=== What you need to do ===
Only the lines from the top of the material through the line containing "m) + length joins" should be restated, each one exactly.
-------- Material shown
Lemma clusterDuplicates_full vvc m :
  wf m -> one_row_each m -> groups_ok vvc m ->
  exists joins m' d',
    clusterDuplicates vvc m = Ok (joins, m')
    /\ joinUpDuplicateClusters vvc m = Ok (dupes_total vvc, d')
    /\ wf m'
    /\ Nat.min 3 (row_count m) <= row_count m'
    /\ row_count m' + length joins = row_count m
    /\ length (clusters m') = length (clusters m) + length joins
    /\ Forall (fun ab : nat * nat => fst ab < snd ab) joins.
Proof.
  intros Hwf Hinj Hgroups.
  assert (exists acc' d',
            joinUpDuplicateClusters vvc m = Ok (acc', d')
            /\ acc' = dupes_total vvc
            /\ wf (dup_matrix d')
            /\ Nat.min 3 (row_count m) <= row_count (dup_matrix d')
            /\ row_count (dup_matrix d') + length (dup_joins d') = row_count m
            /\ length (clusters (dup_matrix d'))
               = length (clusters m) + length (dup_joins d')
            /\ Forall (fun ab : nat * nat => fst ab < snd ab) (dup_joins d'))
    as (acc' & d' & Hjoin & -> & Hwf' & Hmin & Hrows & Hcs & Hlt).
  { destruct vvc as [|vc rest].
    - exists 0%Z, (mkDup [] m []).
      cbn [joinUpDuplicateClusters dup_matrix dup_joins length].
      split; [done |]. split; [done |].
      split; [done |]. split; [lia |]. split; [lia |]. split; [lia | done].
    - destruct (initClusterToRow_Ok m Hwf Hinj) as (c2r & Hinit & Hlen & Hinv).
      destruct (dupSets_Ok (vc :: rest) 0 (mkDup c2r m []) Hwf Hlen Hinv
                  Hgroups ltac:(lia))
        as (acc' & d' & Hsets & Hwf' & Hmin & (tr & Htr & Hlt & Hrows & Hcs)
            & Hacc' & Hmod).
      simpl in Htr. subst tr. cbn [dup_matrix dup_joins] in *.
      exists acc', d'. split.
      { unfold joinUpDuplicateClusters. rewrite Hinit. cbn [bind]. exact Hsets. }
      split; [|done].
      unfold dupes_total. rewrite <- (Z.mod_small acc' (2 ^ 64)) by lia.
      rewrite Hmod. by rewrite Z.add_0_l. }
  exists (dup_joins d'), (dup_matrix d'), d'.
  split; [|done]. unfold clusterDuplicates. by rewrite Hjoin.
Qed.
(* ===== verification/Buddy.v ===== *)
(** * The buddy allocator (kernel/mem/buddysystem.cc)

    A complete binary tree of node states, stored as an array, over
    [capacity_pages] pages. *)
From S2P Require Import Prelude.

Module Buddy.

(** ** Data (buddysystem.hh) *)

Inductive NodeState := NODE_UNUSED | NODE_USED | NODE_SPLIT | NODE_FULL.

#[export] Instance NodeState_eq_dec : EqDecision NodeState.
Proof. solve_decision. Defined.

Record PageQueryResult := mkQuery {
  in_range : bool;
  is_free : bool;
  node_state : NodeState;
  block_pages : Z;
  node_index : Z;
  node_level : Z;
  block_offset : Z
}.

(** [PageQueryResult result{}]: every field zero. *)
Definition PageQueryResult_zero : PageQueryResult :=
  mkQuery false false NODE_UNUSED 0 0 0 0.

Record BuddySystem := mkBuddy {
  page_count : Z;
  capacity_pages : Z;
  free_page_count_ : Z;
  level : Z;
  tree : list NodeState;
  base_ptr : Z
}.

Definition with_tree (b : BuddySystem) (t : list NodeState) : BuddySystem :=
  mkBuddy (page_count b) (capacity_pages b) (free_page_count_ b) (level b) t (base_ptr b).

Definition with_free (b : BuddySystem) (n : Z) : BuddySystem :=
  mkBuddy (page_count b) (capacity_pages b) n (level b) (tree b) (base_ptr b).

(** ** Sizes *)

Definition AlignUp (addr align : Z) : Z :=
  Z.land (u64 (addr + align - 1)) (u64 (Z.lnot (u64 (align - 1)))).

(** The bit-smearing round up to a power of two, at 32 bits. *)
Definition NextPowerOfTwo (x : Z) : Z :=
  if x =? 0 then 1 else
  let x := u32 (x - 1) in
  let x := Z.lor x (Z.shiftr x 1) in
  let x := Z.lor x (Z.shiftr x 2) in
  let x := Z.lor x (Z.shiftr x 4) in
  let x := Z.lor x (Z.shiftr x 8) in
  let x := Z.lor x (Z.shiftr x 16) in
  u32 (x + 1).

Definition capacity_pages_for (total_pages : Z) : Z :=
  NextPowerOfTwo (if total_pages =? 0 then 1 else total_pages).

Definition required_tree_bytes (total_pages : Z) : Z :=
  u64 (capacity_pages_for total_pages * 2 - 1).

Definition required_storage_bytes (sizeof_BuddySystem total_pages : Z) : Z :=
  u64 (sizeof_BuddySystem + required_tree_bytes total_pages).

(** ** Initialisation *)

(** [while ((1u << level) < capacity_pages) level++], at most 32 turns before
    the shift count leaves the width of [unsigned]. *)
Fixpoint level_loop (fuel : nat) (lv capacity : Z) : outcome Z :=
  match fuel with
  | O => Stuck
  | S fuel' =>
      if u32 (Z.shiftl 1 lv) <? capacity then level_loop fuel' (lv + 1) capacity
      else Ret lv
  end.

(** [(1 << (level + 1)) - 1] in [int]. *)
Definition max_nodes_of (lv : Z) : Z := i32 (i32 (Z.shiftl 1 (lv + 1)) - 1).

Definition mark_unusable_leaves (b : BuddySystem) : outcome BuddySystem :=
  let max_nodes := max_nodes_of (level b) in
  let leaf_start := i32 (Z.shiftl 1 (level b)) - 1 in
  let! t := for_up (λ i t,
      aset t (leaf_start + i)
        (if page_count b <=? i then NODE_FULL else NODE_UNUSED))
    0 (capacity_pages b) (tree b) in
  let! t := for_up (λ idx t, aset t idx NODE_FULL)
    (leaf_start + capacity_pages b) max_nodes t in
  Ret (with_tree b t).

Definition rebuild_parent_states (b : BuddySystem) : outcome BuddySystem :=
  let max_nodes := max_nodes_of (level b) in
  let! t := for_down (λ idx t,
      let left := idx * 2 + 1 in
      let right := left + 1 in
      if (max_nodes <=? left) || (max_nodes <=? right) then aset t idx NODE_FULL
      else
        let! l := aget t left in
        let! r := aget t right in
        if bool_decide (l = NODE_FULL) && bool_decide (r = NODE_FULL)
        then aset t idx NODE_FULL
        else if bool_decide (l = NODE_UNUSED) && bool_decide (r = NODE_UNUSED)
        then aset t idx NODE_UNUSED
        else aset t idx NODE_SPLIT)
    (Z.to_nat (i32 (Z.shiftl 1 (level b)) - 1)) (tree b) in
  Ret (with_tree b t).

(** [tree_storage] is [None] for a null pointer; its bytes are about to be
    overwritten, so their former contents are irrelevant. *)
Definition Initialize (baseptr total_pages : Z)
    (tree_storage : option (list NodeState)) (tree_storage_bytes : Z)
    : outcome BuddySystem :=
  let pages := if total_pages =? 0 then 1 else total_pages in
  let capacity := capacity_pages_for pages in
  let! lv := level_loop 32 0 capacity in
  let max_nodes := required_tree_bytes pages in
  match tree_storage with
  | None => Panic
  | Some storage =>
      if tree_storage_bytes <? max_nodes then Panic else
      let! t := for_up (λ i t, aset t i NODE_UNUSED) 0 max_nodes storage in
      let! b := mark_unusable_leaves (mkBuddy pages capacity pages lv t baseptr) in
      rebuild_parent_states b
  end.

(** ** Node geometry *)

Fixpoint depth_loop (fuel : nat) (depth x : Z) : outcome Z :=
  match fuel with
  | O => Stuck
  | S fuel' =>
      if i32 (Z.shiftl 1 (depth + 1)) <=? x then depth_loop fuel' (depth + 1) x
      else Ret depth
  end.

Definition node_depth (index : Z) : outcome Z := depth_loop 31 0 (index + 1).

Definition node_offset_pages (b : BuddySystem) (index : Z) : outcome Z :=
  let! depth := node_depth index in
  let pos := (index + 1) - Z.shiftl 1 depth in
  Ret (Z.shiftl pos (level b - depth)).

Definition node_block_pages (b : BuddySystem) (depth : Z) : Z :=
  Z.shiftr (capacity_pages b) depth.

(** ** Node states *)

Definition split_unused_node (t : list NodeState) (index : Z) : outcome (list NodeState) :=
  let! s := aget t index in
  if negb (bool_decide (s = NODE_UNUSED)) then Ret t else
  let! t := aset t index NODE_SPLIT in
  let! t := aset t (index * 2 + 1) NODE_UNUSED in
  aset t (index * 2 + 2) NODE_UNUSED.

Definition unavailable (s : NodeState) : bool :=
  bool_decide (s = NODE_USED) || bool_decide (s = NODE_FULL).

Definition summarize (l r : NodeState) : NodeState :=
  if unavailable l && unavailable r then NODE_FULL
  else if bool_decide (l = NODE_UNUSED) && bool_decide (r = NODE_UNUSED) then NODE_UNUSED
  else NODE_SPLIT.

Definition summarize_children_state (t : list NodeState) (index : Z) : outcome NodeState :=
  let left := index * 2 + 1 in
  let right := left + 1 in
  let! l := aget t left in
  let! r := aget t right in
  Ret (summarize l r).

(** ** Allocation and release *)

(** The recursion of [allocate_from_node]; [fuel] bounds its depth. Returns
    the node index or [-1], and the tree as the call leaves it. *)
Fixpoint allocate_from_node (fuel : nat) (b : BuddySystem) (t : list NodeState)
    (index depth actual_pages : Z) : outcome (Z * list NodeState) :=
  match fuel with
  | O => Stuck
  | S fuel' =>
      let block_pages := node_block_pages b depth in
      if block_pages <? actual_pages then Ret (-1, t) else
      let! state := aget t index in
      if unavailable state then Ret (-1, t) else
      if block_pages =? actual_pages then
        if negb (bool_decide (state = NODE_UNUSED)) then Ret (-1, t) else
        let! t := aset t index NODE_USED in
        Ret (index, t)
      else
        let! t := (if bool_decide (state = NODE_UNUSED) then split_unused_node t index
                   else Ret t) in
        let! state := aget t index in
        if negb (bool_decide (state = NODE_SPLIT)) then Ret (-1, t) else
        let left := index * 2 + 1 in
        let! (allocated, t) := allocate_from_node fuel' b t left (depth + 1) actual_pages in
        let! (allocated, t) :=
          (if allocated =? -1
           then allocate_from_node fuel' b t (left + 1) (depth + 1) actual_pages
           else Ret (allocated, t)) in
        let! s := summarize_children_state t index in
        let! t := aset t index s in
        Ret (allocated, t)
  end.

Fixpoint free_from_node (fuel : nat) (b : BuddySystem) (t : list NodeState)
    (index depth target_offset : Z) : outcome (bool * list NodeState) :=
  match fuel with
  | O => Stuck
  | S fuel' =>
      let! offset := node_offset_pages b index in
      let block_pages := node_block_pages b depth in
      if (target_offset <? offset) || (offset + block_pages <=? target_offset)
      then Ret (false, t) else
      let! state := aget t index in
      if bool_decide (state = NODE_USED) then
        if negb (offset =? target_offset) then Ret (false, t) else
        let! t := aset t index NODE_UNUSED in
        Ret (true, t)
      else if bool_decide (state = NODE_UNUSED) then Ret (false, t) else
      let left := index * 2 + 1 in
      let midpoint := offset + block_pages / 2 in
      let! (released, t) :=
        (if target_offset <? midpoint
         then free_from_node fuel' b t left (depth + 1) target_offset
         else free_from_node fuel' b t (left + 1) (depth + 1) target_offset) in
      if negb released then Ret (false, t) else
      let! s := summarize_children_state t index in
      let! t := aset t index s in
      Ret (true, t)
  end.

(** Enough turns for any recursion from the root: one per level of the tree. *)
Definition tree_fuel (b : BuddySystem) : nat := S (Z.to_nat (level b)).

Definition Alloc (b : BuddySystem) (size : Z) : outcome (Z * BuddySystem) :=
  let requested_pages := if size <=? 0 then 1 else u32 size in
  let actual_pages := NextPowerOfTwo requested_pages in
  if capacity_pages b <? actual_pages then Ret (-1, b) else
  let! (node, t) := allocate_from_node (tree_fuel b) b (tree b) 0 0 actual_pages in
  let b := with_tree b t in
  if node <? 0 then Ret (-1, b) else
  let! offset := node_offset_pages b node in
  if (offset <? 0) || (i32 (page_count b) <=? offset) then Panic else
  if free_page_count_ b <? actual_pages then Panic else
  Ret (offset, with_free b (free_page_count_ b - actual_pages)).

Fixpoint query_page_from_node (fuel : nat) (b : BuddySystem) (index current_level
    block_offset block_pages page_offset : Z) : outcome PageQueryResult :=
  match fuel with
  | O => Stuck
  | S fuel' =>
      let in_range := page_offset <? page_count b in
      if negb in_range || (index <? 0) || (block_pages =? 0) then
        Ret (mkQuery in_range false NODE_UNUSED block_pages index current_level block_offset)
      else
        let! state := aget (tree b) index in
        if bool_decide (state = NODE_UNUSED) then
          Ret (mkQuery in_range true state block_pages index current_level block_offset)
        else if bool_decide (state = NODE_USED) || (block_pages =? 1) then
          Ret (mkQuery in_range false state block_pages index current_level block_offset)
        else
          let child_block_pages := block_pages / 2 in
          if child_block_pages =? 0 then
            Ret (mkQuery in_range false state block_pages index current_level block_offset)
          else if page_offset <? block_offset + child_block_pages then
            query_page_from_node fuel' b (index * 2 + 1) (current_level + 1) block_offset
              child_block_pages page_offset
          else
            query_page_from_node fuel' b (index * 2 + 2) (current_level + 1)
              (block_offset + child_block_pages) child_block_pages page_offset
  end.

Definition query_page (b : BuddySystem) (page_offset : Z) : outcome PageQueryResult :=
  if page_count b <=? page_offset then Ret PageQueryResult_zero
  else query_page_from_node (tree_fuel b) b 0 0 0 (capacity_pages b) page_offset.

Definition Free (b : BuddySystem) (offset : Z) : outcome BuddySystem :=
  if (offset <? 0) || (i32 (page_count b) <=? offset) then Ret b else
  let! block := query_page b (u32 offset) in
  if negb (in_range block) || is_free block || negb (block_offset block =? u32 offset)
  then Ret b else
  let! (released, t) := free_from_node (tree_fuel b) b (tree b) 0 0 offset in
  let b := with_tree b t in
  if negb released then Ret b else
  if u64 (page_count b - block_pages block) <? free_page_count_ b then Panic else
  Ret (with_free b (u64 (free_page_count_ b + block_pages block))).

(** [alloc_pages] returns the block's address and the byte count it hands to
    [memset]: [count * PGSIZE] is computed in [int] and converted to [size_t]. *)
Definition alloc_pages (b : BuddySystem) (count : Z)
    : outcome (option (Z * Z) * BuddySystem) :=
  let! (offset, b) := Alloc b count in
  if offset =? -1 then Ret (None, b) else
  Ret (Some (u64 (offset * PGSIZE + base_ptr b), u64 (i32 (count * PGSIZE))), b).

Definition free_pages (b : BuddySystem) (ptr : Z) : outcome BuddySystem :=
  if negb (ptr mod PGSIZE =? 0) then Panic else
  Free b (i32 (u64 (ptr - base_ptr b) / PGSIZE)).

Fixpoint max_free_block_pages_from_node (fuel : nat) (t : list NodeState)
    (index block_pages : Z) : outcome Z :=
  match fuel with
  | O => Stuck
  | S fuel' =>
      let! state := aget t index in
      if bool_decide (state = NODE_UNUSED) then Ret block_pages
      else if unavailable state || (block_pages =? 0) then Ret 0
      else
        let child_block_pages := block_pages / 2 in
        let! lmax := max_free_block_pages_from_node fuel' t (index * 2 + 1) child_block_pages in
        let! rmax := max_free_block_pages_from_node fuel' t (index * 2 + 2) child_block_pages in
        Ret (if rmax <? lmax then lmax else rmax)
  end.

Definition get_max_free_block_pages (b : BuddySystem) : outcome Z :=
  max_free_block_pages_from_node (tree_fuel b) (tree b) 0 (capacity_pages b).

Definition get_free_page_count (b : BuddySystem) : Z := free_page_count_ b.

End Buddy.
----------------
=== Completed exercise ===
Lemma clusterDuplicates_full vvc m :
  wf m -> one_row_each m -> groups_ok vvc m ->
  exists joins m' d',
    clusterDuplicates vvc m = Ok (joins, m')
    /\ joinUpDuplicateClusters vvc m = Ok (dupes_total vvc, d')
    /\ wf m'
    /\ Nat.min 3 (row_count m) <= row_count m'
    /\ row_count m' + length joins = row_count m
    /\ length (clusters m') = length (clusters m) + length joins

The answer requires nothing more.